WORK ITEM
From the listing below, set down exactly the lines between the one holding "Record padset : Type" and the one holding "u => Ok (len u)", inclusive. No other line is wanted.

-- GIVEN RECORDS follows --

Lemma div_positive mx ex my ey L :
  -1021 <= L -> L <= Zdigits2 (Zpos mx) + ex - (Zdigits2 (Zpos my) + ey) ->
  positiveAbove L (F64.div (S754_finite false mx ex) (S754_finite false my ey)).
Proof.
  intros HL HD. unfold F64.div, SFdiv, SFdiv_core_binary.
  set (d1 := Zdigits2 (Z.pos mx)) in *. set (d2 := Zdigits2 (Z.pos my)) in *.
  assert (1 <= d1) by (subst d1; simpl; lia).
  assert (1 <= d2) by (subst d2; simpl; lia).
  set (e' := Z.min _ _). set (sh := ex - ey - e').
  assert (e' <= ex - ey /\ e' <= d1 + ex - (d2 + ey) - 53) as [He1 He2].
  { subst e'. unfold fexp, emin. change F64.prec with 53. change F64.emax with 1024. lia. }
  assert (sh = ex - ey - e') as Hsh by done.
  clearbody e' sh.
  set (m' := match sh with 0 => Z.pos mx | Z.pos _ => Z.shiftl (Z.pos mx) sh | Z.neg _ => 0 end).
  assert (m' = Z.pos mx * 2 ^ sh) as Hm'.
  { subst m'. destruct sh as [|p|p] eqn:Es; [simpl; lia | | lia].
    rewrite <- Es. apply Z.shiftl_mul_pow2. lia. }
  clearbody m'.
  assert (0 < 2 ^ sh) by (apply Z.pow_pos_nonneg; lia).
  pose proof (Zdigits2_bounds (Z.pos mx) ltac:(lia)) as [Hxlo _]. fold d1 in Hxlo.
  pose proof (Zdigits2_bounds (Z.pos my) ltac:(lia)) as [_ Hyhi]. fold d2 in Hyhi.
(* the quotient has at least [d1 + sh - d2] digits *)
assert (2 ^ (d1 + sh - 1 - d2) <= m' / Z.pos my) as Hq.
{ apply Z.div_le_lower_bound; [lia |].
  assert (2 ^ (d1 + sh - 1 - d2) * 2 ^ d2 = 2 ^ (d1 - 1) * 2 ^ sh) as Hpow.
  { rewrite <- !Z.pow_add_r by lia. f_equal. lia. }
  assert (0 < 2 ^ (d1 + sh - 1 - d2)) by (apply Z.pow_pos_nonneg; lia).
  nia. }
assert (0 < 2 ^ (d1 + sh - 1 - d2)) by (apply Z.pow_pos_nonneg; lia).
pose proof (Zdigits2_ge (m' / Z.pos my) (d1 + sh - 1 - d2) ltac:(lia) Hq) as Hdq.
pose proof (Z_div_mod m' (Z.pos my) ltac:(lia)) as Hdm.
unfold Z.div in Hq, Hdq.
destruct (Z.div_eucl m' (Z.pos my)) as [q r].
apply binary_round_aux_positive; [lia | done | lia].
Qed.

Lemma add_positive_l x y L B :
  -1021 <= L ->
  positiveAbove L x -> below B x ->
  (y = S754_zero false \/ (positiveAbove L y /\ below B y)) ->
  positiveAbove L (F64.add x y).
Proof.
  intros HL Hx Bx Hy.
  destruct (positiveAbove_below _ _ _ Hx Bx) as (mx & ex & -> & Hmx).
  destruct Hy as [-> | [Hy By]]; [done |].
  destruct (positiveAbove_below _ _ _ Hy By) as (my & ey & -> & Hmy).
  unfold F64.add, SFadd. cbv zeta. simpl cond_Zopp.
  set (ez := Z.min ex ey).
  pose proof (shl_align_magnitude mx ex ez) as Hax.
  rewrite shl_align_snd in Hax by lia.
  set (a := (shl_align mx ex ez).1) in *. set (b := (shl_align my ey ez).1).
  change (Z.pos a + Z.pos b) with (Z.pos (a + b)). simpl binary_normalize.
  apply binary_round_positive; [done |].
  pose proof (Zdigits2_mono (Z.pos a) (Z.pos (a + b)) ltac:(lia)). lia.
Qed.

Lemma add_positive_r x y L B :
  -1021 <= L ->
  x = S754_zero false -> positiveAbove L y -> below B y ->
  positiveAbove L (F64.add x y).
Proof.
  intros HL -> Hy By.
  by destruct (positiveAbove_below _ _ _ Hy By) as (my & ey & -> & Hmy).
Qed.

-- GIVEN RECORDS concluded --
-- GIVEN RECORDS follows --

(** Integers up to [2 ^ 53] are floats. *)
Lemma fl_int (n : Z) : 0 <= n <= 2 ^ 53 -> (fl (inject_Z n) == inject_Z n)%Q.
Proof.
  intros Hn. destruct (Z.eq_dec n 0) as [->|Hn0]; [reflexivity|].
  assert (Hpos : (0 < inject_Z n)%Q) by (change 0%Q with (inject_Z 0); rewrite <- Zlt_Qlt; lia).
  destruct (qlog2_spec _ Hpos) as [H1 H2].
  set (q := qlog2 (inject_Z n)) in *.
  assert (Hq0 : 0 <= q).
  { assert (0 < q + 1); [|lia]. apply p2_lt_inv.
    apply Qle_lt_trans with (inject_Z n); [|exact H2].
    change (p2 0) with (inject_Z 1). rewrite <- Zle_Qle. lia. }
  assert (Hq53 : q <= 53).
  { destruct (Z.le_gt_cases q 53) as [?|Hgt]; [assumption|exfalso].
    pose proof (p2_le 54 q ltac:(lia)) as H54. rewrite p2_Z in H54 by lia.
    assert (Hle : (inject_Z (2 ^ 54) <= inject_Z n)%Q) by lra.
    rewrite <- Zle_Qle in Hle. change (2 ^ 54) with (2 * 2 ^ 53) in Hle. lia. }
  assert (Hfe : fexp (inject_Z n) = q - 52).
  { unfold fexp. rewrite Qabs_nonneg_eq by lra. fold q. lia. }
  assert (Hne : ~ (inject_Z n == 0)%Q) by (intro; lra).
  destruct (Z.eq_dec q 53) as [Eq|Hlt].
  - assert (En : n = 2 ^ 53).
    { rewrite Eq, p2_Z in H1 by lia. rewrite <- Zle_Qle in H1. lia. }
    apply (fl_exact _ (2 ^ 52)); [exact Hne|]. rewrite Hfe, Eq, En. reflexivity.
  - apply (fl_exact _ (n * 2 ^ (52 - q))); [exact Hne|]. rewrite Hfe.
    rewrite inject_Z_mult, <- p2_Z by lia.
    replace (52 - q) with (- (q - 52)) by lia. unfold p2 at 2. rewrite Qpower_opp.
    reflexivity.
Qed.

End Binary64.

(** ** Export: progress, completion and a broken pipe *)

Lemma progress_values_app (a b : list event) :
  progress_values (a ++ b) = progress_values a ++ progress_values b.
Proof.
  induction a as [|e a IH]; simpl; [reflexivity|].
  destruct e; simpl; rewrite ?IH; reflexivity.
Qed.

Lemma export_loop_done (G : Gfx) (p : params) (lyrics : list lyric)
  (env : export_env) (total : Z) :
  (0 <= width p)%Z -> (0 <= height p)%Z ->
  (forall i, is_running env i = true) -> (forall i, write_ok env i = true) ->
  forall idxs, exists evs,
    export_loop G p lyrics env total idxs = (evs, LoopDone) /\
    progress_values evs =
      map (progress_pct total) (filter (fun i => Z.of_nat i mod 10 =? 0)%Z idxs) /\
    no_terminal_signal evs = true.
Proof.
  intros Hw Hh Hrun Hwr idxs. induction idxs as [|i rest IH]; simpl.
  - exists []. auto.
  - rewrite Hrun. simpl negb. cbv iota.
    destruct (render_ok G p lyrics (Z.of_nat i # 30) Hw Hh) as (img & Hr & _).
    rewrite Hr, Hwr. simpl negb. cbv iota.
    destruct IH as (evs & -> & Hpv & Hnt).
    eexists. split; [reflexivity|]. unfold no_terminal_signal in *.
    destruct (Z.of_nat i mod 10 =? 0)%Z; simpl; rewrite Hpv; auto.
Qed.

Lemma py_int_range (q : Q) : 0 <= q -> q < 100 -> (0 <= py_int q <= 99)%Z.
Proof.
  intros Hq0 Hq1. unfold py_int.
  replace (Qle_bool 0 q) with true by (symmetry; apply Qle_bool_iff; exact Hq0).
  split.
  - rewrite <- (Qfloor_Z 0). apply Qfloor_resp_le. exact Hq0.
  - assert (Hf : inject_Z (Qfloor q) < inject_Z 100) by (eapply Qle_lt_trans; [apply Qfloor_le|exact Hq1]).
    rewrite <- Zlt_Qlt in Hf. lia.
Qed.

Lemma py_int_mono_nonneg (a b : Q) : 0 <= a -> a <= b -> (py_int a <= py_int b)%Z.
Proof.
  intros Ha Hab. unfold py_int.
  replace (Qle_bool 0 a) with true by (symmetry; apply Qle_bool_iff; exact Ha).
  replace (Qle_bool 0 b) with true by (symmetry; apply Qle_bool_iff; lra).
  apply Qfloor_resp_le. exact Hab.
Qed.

-- GIVEN RECORDS concluded --
-- GIVEN RECORDS follows --

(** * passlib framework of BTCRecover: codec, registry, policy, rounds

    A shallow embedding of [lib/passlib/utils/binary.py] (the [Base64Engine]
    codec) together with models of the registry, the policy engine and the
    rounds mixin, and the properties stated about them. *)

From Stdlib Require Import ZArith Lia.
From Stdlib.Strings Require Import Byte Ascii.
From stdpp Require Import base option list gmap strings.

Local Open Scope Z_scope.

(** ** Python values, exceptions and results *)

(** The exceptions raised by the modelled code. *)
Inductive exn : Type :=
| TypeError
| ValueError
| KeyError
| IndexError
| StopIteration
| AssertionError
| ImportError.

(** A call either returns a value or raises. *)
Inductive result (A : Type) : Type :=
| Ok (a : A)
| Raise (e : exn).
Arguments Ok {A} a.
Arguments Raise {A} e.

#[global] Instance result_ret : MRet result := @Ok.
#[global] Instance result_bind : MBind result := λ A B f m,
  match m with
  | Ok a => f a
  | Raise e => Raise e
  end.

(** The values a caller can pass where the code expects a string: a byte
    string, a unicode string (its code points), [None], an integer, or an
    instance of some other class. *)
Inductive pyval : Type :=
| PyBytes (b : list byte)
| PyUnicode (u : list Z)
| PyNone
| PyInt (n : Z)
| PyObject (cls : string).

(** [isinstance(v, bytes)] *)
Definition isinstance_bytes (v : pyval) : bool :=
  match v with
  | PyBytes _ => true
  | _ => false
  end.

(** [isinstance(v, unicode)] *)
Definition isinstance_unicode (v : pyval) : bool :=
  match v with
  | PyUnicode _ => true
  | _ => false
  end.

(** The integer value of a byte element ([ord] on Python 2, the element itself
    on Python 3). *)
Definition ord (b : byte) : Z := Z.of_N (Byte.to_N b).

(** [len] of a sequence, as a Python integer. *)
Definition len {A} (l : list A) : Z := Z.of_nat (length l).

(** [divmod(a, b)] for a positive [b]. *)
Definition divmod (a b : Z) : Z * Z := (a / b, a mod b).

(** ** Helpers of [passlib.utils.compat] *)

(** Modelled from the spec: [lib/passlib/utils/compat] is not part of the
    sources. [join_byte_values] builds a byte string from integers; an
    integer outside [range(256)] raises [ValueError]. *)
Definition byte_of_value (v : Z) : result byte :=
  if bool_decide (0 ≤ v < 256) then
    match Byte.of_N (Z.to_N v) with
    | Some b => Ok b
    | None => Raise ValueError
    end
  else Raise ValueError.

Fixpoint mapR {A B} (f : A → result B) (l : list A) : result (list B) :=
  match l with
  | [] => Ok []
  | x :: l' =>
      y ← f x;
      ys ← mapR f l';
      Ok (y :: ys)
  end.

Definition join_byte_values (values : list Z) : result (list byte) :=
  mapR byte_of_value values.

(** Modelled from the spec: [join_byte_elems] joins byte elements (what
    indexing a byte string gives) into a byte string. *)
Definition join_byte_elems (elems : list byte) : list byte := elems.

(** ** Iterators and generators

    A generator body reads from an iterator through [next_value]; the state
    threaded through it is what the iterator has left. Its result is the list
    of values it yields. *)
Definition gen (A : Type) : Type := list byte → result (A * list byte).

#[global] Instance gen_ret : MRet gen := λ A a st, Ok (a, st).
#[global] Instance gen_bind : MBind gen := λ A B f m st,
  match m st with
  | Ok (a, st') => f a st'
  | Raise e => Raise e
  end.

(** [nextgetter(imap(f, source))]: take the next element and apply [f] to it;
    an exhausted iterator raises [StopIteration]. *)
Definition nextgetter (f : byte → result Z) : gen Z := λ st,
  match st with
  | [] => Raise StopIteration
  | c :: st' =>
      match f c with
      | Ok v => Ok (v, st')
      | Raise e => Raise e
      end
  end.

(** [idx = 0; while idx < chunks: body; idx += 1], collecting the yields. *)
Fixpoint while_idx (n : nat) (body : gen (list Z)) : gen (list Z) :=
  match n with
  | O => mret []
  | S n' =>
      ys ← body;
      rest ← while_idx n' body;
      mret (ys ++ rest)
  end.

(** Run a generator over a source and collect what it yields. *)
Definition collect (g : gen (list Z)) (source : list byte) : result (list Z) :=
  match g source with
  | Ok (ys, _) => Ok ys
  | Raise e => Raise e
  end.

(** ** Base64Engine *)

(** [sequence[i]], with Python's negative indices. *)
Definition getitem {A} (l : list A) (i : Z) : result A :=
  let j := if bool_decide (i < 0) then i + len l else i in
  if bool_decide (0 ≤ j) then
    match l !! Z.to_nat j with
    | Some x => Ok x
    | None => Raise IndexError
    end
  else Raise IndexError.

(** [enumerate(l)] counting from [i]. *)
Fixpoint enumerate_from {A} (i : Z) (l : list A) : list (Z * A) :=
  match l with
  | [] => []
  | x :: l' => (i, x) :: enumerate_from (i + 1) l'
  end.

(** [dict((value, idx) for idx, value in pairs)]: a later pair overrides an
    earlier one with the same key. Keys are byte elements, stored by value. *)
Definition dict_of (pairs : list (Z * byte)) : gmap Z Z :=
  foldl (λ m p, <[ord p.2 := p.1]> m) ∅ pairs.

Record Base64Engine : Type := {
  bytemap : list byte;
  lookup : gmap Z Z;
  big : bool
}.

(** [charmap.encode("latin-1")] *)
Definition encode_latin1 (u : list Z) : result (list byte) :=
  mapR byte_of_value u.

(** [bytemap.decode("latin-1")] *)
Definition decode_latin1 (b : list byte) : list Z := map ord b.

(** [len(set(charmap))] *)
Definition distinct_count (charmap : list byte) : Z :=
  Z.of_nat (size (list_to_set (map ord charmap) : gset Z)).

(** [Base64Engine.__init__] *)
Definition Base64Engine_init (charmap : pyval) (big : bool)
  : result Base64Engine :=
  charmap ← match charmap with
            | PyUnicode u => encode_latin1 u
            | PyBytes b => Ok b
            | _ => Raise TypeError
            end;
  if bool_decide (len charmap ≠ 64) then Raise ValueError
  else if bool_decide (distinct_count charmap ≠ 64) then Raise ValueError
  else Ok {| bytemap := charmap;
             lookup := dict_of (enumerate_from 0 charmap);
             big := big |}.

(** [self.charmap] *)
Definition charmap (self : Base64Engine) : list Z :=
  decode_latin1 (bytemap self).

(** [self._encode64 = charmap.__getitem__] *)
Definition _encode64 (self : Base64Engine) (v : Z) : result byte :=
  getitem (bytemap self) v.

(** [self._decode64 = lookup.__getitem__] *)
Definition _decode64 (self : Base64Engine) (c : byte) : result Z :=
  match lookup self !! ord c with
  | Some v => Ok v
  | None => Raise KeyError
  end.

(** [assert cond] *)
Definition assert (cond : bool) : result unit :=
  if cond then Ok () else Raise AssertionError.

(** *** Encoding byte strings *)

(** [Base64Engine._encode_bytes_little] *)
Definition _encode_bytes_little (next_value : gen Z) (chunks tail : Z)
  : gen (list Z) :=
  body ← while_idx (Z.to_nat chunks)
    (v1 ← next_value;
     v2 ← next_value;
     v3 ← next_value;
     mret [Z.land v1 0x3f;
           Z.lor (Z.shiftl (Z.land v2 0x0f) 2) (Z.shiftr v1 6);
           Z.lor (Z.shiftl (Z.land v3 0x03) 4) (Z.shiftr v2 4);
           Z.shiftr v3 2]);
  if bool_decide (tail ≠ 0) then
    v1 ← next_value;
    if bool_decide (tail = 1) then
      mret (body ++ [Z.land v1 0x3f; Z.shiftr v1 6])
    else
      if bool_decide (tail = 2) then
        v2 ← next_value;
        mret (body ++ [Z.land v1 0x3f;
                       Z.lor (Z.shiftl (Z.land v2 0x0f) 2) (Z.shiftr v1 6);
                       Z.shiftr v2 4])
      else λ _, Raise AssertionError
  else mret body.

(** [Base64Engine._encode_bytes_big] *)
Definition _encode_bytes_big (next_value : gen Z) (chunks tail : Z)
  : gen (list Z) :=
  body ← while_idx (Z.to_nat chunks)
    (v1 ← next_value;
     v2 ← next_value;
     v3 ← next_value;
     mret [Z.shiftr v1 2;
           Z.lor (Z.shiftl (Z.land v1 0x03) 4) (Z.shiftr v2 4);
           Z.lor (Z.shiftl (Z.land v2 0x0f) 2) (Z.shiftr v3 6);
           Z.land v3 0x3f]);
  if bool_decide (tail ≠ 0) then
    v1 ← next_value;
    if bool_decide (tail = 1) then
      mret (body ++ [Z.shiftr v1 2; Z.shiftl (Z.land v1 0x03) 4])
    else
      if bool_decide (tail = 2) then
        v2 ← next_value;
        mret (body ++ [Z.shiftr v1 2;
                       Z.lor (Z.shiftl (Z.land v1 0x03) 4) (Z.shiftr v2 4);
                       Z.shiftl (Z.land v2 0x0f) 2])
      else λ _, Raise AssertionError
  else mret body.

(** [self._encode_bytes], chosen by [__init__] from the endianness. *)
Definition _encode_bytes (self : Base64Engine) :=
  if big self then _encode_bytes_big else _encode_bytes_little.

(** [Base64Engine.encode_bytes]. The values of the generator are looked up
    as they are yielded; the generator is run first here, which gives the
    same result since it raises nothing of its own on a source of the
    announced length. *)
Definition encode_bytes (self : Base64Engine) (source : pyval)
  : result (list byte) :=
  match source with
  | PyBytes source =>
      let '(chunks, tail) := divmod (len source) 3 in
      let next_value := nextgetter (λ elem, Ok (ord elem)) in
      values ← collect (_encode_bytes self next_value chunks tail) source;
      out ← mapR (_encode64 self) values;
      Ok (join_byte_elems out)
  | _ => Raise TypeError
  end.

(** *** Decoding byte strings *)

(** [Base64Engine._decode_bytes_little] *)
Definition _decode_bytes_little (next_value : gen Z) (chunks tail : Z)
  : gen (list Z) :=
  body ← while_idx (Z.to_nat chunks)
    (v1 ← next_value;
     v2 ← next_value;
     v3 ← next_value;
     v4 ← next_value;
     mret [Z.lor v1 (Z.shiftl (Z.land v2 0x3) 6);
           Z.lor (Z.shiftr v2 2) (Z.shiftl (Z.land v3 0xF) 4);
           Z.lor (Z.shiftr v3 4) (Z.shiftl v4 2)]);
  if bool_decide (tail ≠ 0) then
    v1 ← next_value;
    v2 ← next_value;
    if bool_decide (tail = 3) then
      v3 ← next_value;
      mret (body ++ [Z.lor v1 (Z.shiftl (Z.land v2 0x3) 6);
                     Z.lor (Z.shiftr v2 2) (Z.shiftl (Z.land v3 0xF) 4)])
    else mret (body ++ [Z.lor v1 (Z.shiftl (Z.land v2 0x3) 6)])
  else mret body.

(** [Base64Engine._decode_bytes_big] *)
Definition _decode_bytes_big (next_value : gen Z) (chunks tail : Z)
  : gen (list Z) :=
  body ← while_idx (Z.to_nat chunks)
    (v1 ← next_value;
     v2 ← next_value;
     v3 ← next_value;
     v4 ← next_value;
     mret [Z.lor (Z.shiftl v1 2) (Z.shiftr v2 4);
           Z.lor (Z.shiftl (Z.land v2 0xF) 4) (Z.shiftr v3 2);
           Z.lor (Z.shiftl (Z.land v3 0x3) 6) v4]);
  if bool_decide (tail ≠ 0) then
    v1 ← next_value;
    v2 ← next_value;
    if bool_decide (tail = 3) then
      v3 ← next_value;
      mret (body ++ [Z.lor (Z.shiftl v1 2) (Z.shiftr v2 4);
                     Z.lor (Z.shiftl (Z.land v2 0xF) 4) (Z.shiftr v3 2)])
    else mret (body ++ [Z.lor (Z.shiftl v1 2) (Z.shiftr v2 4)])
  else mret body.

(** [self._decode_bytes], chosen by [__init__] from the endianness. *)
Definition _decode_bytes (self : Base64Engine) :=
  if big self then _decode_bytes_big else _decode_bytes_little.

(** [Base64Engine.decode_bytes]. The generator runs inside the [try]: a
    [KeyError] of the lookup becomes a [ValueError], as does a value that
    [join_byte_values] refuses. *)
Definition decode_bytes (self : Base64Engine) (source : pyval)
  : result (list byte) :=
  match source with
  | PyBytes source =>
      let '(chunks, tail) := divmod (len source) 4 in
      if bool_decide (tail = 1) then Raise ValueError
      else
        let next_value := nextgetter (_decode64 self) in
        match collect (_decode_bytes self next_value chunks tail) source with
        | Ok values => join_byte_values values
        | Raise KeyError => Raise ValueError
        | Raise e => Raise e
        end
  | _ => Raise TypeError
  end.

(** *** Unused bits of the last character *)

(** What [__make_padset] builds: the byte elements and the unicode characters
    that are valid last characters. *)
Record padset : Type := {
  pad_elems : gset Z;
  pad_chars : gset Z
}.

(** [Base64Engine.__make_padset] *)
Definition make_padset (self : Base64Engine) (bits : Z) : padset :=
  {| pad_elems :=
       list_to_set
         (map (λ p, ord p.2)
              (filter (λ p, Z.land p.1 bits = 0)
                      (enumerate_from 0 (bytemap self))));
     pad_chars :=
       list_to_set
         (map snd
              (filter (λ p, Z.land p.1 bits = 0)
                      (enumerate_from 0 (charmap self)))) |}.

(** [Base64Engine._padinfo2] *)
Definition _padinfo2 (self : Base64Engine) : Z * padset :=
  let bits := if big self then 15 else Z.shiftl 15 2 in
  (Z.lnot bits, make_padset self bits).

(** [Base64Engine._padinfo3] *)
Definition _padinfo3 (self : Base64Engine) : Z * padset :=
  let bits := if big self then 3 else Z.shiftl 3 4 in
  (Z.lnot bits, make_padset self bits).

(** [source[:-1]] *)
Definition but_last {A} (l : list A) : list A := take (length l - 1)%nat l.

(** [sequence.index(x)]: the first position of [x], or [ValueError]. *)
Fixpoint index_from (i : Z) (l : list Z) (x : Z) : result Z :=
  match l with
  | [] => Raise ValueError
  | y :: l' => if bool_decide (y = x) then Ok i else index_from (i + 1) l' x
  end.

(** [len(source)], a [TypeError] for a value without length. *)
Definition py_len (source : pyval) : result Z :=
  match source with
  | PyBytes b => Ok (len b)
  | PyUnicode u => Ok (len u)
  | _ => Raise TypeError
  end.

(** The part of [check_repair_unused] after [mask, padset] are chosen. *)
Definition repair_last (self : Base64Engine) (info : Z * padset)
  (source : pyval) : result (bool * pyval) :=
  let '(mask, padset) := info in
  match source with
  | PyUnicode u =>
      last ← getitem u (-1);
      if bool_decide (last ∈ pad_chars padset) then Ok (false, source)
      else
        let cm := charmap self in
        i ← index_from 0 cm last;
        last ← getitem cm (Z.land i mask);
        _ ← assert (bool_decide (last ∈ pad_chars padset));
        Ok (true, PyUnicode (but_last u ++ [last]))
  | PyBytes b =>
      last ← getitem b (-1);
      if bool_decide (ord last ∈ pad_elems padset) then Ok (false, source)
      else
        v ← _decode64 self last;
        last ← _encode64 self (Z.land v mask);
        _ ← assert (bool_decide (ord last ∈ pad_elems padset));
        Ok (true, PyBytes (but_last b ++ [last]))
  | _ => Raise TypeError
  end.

-- GIVEN RECORDS concluded --

SOLUTION TO THIS EXERCISE
Record padset : Type := {
  pad_elems : gset Z;
  pad_chars : gset Z
}.

(** [Base64Engine.__make_padset] *)
Definition make_padset (self : Base64Engine) (bits : Z) : padset :=
  {| pad_elems :=
       list_to_set
         (map (λ p, ord p.2)
              (filter (λ p, Z.land p.1 bits = 0)
                      (enumerate_from 0 (bytemap self))));
     pad_chars :=
       list_to_set
         (map snd
              (filter (λ p, Z.land p.1 bits = 0)
                      (enumerate_from 0 (charmap self)))) |}.

(** [Base64Engine._padinfo2] *)
Definition _padinfo2 (self : Base64Engine) : Z * padset :=
  let bits := if big self then 15 else Z.shiftl 15 2 in
  (Z.lnot bits, make_padset self bits).

(** [Base64Engine._padinfo3] *)
Definition _padinfo3 (self : Base64Engine) : Z * padset :=
  let bits := if big self then 3 else Z.shiftl 3 4 in
  (Z.lnot bits, make_padset self bits).

(** [source[:-1]] *)
Definition but_last {A} (l : list A) : list A := take (length l - 1)%nat l.

(** [sequence.index(x)]: the first position of [x], or [ValueError]. *)
Fixpoint index_from (i : Z) (l : list Z) (x : Z) : result Z :=
  match l with
  | [] => Raise ValueError
  | y :: l' => if bool_decide (y = x) then Ok i else index_from (i + 1) l' x
  end.

(** [len(source)], a [TypeError] for a value without length. *)
Definition py_len (source : pyval) : result Z :=
  match source with
  | PyBytes b => Ok (len b)
  | PyUnicode u => Ok (len u)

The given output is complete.